Look below for the line holding "(* ===== verification/PolicyProps.v ===== *)" and the line holding "From S2P Require Import Prelude GoStrings GoText GoPath". Transcribe exactly those lines and all lines between them, nothing more.

START Records shown

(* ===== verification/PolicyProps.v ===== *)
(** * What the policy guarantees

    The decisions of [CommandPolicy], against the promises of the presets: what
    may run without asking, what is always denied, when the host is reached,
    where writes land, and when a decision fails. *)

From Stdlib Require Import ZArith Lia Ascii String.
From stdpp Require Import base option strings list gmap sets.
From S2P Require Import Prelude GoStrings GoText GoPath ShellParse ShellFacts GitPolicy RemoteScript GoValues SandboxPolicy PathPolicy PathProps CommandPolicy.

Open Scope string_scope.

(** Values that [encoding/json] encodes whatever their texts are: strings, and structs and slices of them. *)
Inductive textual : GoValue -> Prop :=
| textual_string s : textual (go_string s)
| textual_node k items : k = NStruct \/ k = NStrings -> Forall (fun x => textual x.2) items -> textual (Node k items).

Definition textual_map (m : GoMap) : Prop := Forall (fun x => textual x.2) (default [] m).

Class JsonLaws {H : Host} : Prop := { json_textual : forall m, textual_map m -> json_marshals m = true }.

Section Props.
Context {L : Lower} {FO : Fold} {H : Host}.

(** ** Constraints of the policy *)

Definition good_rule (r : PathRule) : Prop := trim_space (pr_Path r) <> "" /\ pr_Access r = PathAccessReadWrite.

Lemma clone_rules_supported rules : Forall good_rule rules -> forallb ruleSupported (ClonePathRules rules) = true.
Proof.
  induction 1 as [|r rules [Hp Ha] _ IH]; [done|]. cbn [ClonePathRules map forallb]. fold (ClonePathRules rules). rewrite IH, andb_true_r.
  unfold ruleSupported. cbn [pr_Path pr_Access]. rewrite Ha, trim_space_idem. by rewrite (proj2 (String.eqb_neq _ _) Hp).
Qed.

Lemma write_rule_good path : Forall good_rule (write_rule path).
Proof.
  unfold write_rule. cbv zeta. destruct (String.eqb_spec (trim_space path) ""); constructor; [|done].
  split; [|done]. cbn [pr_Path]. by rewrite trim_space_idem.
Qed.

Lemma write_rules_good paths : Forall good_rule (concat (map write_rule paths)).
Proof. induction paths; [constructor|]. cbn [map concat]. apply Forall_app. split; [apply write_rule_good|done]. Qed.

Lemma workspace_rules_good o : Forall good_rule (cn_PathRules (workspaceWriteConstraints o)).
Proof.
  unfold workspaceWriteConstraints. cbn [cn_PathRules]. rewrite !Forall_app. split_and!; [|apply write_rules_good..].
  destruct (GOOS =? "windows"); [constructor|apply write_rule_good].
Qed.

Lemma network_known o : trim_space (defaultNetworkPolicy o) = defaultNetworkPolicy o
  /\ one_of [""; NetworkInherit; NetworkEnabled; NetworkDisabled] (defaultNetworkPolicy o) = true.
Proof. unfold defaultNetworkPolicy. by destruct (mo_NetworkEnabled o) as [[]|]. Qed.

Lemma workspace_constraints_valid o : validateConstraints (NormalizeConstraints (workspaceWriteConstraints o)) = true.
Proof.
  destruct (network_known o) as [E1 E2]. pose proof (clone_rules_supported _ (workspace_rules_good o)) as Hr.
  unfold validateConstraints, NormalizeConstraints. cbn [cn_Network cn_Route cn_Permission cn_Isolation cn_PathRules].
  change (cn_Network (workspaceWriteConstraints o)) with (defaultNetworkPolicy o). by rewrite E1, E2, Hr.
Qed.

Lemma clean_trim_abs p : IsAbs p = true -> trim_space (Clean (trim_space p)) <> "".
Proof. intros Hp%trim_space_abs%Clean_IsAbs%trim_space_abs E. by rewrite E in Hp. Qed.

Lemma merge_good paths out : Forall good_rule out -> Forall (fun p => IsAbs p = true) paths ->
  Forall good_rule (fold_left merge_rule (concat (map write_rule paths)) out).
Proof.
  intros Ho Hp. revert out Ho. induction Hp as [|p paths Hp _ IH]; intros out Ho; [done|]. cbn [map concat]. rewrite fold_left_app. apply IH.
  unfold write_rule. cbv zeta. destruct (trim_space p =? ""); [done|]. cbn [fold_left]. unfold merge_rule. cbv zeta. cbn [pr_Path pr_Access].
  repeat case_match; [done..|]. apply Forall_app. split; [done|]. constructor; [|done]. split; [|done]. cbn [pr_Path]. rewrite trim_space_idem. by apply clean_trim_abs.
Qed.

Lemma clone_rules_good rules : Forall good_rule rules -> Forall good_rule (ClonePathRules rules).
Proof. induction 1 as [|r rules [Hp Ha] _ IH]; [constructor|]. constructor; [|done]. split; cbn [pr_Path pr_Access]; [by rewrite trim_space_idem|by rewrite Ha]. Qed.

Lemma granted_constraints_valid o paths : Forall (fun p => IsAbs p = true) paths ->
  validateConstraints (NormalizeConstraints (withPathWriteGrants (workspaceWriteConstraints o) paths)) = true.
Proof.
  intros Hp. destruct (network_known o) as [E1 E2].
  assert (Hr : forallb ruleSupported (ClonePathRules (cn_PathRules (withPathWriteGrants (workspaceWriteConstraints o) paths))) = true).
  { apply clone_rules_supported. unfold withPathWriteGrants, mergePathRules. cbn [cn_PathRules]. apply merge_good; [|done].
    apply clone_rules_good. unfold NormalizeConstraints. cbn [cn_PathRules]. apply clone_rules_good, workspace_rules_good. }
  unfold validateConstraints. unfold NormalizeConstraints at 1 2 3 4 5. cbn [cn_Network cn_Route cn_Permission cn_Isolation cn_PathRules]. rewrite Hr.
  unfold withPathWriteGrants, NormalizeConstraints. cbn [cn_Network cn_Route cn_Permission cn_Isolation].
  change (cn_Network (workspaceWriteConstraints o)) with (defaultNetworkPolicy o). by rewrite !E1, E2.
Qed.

END Records shown
START Records shown

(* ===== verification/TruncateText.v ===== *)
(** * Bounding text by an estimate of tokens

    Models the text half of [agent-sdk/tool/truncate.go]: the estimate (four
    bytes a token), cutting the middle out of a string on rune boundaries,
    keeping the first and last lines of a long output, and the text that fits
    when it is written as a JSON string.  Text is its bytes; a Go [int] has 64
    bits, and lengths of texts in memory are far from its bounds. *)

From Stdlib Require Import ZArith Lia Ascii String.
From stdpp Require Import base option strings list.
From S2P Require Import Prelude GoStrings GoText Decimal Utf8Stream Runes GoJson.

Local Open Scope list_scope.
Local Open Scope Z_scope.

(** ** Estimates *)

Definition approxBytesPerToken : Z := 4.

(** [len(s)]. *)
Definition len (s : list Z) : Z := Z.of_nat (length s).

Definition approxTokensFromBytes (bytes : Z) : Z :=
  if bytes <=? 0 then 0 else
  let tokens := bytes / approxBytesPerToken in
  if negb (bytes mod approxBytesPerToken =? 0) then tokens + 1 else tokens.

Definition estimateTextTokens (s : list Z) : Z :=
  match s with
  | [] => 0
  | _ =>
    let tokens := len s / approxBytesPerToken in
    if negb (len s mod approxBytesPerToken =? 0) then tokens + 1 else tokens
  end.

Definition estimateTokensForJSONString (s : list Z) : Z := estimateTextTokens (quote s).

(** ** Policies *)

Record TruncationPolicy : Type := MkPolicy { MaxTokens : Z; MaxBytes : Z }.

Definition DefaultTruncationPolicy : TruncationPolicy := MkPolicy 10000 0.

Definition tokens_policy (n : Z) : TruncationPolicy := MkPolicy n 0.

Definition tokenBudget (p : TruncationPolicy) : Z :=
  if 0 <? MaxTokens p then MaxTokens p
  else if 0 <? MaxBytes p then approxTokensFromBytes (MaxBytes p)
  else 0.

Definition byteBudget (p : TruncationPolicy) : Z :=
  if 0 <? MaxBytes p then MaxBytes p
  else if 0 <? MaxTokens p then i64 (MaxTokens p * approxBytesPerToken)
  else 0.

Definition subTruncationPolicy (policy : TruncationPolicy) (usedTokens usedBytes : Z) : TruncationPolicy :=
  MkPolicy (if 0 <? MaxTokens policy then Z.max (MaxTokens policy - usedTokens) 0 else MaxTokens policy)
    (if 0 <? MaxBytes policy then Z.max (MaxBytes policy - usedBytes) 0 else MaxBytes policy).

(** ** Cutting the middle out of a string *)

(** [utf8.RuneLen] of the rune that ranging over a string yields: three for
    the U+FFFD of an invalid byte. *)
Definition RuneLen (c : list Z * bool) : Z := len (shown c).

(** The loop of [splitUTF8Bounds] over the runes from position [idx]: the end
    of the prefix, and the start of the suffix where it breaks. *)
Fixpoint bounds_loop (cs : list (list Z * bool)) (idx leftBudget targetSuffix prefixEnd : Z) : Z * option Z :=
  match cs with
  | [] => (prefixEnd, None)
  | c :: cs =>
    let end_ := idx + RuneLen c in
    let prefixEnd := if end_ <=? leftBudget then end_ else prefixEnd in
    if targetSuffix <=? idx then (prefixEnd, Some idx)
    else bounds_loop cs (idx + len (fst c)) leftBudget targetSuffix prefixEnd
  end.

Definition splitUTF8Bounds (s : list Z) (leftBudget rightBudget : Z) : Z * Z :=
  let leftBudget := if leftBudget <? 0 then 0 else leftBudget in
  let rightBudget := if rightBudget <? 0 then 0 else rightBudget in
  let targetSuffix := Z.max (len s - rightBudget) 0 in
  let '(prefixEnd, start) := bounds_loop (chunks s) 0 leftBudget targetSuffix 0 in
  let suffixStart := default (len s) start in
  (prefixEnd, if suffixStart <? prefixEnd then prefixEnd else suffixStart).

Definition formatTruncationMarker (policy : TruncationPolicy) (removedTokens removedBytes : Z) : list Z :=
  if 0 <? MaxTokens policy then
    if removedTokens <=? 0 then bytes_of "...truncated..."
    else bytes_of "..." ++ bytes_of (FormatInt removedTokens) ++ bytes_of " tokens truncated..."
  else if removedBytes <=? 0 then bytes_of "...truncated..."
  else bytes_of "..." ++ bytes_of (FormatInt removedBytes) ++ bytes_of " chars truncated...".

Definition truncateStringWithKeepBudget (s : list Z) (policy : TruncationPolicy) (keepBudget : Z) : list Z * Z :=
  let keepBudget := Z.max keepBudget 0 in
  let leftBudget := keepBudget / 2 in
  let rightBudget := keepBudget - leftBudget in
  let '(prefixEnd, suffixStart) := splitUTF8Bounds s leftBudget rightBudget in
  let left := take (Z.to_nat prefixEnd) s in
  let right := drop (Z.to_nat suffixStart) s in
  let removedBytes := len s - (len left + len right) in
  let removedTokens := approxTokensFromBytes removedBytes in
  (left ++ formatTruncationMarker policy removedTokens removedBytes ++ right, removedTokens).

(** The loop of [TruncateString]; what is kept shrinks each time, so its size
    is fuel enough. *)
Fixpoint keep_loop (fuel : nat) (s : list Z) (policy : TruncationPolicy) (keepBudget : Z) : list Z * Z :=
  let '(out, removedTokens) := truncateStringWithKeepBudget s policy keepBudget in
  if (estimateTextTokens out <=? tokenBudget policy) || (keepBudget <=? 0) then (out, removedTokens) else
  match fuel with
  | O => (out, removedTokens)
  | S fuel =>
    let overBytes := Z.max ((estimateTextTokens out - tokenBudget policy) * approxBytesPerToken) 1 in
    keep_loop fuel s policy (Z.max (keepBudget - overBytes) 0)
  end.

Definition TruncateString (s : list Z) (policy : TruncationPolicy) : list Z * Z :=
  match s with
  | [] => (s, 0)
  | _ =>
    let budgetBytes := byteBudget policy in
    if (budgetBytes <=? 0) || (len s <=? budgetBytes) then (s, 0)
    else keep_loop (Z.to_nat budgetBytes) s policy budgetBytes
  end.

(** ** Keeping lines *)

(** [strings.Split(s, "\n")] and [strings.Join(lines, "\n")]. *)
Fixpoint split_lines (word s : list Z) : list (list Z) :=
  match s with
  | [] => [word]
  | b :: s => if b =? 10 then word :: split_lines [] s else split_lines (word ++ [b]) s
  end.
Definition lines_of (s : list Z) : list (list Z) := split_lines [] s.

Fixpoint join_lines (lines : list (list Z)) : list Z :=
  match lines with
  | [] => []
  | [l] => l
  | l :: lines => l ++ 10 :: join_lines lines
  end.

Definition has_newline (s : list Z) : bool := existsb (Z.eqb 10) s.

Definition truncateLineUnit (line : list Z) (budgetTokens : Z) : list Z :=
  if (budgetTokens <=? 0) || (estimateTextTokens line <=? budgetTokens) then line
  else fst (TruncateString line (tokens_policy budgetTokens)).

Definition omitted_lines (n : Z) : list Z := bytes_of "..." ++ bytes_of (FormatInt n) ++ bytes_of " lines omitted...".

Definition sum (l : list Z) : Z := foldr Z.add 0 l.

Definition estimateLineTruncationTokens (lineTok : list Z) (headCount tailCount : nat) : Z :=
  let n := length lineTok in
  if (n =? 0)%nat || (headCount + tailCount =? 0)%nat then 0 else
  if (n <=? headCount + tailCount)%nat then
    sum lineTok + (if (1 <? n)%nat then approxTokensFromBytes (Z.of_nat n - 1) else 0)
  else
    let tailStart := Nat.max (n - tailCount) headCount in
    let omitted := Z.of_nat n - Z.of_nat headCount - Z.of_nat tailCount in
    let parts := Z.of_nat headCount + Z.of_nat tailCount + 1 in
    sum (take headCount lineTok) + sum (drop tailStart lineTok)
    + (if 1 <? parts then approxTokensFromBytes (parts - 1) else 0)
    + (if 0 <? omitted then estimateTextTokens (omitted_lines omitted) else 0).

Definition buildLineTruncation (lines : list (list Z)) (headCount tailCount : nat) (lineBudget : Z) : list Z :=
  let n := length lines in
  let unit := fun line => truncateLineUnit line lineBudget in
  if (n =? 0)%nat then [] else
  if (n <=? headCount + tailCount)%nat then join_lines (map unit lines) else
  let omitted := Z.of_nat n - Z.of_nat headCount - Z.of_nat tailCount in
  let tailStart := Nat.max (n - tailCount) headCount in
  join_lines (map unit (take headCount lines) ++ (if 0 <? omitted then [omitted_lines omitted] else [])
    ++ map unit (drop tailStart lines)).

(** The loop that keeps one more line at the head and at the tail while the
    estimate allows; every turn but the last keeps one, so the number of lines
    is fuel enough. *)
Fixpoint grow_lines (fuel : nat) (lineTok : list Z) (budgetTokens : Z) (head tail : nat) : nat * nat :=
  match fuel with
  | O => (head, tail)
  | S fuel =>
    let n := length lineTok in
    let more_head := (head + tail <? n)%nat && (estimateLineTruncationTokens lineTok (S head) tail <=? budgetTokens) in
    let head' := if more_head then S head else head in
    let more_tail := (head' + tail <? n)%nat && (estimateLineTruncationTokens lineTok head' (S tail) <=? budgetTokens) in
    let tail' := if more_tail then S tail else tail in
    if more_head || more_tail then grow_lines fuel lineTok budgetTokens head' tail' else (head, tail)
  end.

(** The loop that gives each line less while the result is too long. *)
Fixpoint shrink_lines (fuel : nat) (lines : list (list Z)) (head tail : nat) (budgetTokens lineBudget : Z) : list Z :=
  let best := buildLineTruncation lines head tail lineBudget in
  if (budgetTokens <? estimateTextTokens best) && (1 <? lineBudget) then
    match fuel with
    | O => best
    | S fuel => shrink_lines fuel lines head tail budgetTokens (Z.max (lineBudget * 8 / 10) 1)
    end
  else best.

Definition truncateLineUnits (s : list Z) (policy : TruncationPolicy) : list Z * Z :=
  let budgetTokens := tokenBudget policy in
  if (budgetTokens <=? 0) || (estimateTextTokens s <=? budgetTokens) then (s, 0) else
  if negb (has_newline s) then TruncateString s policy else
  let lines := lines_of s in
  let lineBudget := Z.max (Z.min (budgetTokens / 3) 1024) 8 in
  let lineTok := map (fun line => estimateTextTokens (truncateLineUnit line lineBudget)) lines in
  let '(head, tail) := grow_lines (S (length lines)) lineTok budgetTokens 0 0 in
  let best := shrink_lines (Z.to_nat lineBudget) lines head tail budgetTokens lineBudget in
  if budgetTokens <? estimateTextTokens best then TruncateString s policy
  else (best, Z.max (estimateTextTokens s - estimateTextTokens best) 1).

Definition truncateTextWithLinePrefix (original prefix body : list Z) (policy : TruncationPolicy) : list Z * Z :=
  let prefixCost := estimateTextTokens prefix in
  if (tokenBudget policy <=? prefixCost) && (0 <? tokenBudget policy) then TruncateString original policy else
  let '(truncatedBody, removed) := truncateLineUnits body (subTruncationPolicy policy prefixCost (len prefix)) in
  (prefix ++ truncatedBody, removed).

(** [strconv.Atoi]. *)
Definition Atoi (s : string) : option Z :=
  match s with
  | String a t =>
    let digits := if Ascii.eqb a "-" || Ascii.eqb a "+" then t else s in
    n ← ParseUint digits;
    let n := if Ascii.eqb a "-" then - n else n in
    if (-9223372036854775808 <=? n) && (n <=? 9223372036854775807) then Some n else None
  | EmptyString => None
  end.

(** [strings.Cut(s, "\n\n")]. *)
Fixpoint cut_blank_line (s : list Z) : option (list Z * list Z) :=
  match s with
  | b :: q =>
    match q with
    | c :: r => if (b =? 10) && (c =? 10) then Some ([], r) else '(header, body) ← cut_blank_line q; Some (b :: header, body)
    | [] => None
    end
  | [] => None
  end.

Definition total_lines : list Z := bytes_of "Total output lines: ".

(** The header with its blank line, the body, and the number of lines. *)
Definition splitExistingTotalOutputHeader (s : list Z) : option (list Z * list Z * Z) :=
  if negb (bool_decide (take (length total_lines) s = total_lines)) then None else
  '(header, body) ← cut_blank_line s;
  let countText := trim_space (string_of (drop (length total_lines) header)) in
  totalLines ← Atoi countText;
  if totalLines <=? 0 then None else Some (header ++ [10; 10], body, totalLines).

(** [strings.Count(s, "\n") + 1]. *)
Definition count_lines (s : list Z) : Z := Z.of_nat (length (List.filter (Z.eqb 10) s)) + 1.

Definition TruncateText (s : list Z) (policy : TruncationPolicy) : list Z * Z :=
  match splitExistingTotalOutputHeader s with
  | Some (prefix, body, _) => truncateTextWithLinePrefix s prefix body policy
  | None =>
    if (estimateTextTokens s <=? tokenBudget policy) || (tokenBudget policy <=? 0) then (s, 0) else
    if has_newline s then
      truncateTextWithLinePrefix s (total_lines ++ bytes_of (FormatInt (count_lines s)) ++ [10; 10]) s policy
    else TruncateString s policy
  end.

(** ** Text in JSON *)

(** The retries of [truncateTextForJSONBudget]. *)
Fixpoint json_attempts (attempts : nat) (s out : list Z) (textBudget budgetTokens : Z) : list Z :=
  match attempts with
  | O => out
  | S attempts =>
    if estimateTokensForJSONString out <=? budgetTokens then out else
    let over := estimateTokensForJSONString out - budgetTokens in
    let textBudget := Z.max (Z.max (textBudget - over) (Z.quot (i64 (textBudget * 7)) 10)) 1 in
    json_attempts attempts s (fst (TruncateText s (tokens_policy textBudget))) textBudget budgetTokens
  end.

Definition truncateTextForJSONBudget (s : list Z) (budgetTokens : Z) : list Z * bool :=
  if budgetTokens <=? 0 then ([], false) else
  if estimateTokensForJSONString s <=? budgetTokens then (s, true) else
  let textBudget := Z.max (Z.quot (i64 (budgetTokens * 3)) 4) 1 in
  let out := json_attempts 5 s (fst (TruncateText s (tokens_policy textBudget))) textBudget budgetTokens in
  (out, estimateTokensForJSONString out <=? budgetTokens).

END Records shown

* **Solution for this exercise**
(* ===== verification/PolicyProps.v ===== *)
(** * What the policy guarantees

    The decisions of [CommandPolicy], against the promises of the presets: what
    may run without asking, what is always denied, when the host is reached,
    where writes land, and when a decision fails. *)

From Stdlib Require Import ZArith Lia Ascii String.
From stdpp Require Import base option strings list gmap sets.
From S2P Require Import Prelude GoStrings GoText GoPath ShellParse ShellFacts GitPolicy RemoteScript GoValues SandboxPolicy PathPolicy PathProps CommandPolicy.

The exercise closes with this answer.